(MONDIALISATION - CANADA) - L’Europe
et les États-Unis avec leur gesticulation envers la Libye [et la Côte d’Ivoire]
essaient de revenir au XIXe Siècle, promouvant une nouvelle répartition
coloniale du monde. En réalité, il n’y a jamais eu d’indépendance effective des
anciennes colonies. Grâce aux artifices du commerce international et surtout de
la circulation des capitaux, la dépendance économique et politique des pays
périphériques s’est maintenue.
Durant
les vingt dernières années avec la globalisation néolibérale, la domination des
pays centraux a progressé. Disraeli, le controversé homme d’Etat britannique,
avait raison quand il disait que les colonies ne cessent pas d’être des
colonies par le simple fait d’être déclarées indépendantes. Cette
domination indirecte ne leur suffit pas : elles veulent revenir au statut
colonial ouvert à deux battants.
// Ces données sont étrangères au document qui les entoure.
(** The two logging statements, run after the store: when one of the tests
    holds, the name is read and one line is written, or the read is outside
    the array; when none holds, nothing is done. *)
Lemma logging_tests (syscall : Z) (context : processor_context_t) (w : world K) :
  runState
    (named <-
       (if (syscall >=? enum_value SYS_HANDLE_OPEN) &&
           negb (eax context =? to_u32 ERR_SUCCESS) then
          log_returned syscall context (eax context)
        else ret true) ;;
     if negb named then ret (OutOfBounds context syscall)
     else
       named <-
         (if (syscall <? enum_value SYS_HANDLE_OPEN) &&
             (to_s32 (eax context) <? 0) then
            log_returned syscall context (to_u32 (- eax context))
          else ret true) ;;
       if negb named then ret (OutOfBounds context syscall)
       else ret (Returned context)) w
  = if logging_test syscall (eax context) then
      match syscall_names syscall with
      | Some name =>
          (Returned context,
           add_trace w
             [EvLog (LogReturned name (ebx context) (ecx context) (edx context)
                       (esi context) (edi context)
                       (logged_code syscall (eax context)))])
      | None => (OutOfBounds context syscall, w)
      end
    else (Returned context, w).
Proof.
  unfold logging_test, logged_code, log_returned.
  destruct (Z.geb_spec syscall (enum_value SYS_HANDLE_OPEN)) as [Hge | Hlt];
    destruct (Z.ltb_spec syscall (enum_value SYS_HANDLE_OPEN)) as [Hlt' | Hge'];
    try lia.
  - destruct (eax context =? to_u32 ERR_SUCCESS); cbn; [reflexivity |].
    destruct (syscall_names syscall); reflexivity.
  - destruct (to_s32 (eax context) <? 0); cbn; [| reflexivity].
    destruct (syscall_names syscall); reflexivity.
Qed.

(** The two branches that store the result. *)
Lemma run_handler_branch (syscall : Z) (context : processor_context_t)
      (handler : Z -> Z -> Z -> Z -> Z -> state (world K) Z) (w : world K) :
  runState
    (emit (EvInvoke syscall) ;;
     result <- handler (ebx context) (ecx context) (edx context)
                       (esi context) (edi context) ;;
     ret (set_eax context (to_u32 result))) w
  = (set_eax context
       (to_u32 (fst (runState (handler (ebx context) (ecx context) (edx context)
                                       (esi context) (edi context))
                              (add_trace w [EvInvoke syscall])))),
     snd (runState (handler (ebx context) (ecx context) (edx context)
                            (esi context) (edi context))
                   (add_trace w [EvInvoke syscall]))).
Proof.
  rewrite run_bind, run_bind. cbn [fst snd runState ret Monad_state emit].
  reflexivity.
Qed.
A la perception de signes d’insurrection
générale des peuples contre l’oppression de ceux qui leur répondent au pouvoir,
elles prennent l’initiative de la répression préventive.
La
doctrine de la guerre préventive de Bush demeure en vigueur et est actuellement
appliquée par la France et la Grande-Bretagne, par délégation de Washington.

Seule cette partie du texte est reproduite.